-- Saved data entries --
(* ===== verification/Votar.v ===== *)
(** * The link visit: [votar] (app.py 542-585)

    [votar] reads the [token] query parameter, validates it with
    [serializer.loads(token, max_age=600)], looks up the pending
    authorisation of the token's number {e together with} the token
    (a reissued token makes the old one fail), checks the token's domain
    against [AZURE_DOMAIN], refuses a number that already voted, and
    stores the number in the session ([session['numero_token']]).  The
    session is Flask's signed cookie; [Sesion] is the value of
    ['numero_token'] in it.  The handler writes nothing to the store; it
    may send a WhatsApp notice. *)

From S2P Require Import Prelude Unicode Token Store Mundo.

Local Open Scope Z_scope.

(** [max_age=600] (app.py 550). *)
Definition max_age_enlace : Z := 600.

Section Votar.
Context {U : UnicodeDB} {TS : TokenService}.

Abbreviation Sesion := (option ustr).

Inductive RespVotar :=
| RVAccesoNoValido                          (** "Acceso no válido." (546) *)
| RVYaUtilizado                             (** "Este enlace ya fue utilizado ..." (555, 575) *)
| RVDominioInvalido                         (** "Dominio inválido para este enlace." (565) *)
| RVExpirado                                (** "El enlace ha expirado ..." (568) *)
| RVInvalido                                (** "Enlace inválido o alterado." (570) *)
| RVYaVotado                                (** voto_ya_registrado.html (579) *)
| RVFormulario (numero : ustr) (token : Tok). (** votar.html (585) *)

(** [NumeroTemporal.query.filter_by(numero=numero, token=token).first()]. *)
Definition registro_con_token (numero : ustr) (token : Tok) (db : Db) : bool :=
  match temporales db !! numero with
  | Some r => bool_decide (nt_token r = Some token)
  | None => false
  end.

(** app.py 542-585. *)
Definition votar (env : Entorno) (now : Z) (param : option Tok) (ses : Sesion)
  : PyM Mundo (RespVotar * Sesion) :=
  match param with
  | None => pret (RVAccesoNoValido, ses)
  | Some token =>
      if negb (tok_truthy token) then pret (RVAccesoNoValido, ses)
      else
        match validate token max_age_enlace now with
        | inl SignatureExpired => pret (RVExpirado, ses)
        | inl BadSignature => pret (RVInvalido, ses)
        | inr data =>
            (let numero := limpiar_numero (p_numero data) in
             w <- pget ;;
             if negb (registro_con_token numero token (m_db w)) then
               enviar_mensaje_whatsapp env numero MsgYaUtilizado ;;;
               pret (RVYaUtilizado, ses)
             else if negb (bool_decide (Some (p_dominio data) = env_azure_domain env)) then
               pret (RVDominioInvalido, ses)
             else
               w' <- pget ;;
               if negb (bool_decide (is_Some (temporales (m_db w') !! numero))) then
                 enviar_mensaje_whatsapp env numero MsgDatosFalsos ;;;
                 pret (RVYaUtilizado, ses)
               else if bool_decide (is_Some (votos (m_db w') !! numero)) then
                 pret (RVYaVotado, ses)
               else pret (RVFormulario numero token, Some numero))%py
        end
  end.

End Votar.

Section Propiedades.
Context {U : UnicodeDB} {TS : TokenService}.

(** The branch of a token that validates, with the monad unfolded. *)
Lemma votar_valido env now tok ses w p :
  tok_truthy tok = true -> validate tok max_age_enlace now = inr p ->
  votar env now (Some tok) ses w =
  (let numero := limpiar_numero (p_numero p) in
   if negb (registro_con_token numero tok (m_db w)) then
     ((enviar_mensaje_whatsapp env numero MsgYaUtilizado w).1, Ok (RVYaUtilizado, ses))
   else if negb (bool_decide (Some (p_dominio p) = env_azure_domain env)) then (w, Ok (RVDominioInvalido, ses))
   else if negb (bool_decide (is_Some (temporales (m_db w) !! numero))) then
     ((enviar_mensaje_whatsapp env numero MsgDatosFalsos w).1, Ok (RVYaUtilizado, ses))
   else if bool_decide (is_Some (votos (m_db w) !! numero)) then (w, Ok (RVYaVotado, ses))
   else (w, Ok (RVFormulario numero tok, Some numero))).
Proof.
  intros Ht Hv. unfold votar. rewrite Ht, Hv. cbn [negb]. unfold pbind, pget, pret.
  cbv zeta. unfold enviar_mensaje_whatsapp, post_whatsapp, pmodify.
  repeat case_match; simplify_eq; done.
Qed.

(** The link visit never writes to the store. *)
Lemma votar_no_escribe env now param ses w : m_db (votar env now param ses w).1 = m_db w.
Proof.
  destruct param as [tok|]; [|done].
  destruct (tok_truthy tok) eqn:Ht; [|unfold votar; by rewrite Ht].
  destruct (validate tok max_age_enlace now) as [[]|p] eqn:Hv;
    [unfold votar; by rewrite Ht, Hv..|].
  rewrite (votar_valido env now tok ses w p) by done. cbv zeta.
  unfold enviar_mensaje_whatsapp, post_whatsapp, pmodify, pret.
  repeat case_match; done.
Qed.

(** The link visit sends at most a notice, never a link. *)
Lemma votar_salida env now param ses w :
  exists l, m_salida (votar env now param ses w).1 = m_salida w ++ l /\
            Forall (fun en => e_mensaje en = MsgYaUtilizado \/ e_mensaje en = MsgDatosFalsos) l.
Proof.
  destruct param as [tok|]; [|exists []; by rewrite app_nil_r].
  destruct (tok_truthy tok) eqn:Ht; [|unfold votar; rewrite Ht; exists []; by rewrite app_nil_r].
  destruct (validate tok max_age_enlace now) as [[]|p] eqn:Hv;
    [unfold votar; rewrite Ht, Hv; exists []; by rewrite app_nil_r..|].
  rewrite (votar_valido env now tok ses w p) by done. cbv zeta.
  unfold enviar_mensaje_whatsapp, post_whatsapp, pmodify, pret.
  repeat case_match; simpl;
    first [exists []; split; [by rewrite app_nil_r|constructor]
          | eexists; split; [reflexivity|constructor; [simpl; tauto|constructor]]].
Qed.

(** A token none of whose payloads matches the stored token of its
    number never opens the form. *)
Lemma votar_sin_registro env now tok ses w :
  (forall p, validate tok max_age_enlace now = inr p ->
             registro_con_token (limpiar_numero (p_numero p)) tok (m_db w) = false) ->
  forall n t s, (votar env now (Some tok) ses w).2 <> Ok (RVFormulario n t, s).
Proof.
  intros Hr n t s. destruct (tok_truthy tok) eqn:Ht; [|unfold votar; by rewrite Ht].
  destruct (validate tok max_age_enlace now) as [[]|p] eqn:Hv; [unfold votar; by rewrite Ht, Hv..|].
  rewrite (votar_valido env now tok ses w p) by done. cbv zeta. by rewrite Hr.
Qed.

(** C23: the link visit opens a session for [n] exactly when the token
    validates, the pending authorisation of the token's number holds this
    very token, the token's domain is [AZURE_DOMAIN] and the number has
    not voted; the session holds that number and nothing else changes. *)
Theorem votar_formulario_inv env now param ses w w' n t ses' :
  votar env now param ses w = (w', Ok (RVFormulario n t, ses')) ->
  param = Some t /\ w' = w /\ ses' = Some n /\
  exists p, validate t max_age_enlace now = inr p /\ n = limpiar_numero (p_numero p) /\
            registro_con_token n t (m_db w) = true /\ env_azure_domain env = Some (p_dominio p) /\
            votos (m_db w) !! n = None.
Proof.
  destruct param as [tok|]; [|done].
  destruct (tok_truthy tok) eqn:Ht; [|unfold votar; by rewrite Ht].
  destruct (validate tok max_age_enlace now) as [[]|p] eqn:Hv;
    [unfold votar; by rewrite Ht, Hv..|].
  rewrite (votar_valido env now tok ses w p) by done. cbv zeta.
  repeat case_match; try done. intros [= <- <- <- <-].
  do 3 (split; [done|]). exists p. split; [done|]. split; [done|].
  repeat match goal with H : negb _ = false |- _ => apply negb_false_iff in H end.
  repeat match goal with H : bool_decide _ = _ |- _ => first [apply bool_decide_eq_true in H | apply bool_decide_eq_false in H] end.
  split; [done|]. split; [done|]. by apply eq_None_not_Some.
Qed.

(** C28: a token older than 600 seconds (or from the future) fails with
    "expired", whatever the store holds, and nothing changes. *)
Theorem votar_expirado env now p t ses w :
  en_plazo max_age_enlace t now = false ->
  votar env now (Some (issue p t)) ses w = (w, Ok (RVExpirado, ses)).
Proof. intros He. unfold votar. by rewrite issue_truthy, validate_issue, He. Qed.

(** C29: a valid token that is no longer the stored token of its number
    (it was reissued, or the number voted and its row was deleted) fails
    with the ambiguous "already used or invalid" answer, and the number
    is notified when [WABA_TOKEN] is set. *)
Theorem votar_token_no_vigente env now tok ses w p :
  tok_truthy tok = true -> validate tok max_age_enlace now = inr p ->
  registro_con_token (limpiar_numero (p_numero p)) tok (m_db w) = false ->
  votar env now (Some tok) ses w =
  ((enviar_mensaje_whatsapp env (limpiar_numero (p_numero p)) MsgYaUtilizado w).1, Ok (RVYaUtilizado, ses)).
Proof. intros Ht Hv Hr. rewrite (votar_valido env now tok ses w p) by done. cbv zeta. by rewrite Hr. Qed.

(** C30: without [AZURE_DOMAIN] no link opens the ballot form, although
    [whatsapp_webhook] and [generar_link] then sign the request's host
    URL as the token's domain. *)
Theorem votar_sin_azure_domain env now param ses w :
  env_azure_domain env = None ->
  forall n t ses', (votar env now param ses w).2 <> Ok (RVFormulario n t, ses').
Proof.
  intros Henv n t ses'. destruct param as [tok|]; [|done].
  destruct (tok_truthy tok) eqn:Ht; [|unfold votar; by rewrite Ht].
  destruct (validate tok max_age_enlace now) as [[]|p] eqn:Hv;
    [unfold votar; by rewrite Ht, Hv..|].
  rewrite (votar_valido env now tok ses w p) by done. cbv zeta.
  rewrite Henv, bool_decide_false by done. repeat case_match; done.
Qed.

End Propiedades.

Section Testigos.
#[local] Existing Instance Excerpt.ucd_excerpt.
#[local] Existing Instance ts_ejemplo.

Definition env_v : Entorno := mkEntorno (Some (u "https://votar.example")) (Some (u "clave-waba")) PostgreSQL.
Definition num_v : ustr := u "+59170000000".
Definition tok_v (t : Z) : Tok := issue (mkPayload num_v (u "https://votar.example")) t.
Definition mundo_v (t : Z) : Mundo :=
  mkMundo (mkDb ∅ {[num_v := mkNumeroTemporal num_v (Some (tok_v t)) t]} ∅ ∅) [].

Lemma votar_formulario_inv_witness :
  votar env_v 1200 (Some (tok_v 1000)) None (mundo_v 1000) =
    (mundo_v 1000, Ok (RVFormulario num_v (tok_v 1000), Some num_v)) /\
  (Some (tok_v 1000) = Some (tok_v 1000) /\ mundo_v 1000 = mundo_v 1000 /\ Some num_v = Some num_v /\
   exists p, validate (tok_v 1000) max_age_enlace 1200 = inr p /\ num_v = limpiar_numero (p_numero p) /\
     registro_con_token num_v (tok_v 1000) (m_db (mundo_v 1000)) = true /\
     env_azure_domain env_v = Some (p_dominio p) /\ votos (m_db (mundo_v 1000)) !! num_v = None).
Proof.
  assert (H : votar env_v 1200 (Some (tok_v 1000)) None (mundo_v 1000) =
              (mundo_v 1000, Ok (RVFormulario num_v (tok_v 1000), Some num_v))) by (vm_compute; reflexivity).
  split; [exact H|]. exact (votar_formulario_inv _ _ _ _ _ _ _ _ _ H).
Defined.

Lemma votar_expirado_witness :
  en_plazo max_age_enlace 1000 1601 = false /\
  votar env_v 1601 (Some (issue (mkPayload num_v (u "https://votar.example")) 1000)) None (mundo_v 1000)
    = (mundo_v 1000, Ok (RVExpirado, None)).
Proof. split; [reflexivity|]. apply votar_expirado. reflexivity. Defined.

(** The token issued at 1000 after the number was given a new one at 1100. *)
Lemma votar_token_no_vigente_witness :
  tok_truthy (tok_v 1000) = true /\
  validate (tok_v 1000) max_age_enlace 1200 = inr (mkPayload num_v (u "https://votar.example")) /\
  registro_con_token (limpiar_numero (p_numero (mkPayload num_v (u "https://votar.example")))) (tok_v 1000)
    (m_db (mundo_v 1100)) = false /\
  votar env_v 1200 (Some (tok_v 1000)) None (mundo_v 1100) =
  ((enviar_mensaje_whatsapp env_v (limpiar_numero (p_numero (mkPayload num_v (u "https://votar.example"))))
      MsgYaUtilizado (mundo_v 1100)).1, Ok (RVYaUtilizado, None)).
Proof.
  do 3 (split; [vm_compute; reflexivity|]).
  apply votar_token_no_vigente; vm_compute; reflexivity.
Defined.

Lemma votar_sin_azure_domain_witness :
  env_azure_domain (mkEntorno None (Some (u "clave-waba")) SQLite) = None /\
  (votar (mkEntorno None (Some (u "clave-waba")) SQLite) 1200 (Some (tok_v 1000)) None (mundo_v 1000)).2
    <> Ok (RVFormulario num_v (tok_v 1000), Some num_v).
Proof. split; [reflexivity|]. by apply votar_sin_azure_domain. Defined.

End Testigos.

-- Task requirements --
Each line from the top of the records above through the line containing "pret (RVExpirado, ses)" needs to be transcribed exactly, and no line after it.

-- Expected answer --
(* ===== verification/Votar.v ===== *)
(** * The link visit: [votar] (app.py 542-585)

    [votar] reads the [token] query parameter, validates it with
    [serializer.loads(token, max_age=600)], looks up the pending
    authorisation of the token's number {e together with} the token
    (a reissued token makes the old one fail), checks the token's domain
    against [AZURE_DOMAIN], refuses a number that already voted, and
    stores the number in the session ([session['numero_token']]).  The
    session is Flask's signed cookie; [Sesion] is the value of
    ['numero_token'] in it.  The handler writes nothing to the store; it
    may send a WhatsApp notice. *)

From S2P Require Import Prelude Unicode Token Store Mundo.

Local Open Scope Z_scope.

(** [max_age=600] (app.py 550). *)
Definition max_age_enlace : Z := 600.

Section Votar.
Context {U : UnicodeDB} {TS : TokenService}.

Abbreviation Sesion := (option ustr).

Inductive RespVotar :=
| RVAccesoNoValido                          (** "Acceso no válido." (546) *)
| RVYaUtilizado                             (** "Este enlace ya fue utilizado ..." (555, 575) *)
| RVDominioInvalido                         (** "Dominio inválido para este enlace." (565) *)
| RVExpirado                                (** "El enlace ha expirado ..." (568) *)
| RVInvalido                                (** "Enlace inválido o alterado." (570) *)
| RVYaVotado                                (** voto_ya_registrado.html (579) *)
| RVFormulario (numero : ustr) (token : Tok). (** votar.html (585) *)

(** [NumeroTemporal.query.filter_by(numero=numero, token=token).first()]. *)
Definition registro_con_token (numero : ustr) (token : Tok) (db : Db) : bool :=
  match temporales db !! numero with
  | Some r => bool_decide (nt_token r = Some token)
  | None => false
  end.

(** app.py 542-585. *)
Definition votar (env : Entorno) (now : Z) (param : option Tok) (ses : Sesion)
  : PyM Mundo (RespVotar * Sesion) :=
  match param with
  | None => pret (RVAccesoNoValido, ses)
  | Some token =>
      if negb (tok_truthy token) then pret (RVAccesoNoValido, ses)
      else
        match validate token max_age_enlace now with
        | inl SignatureExpired => pret (RVExpirado, ses)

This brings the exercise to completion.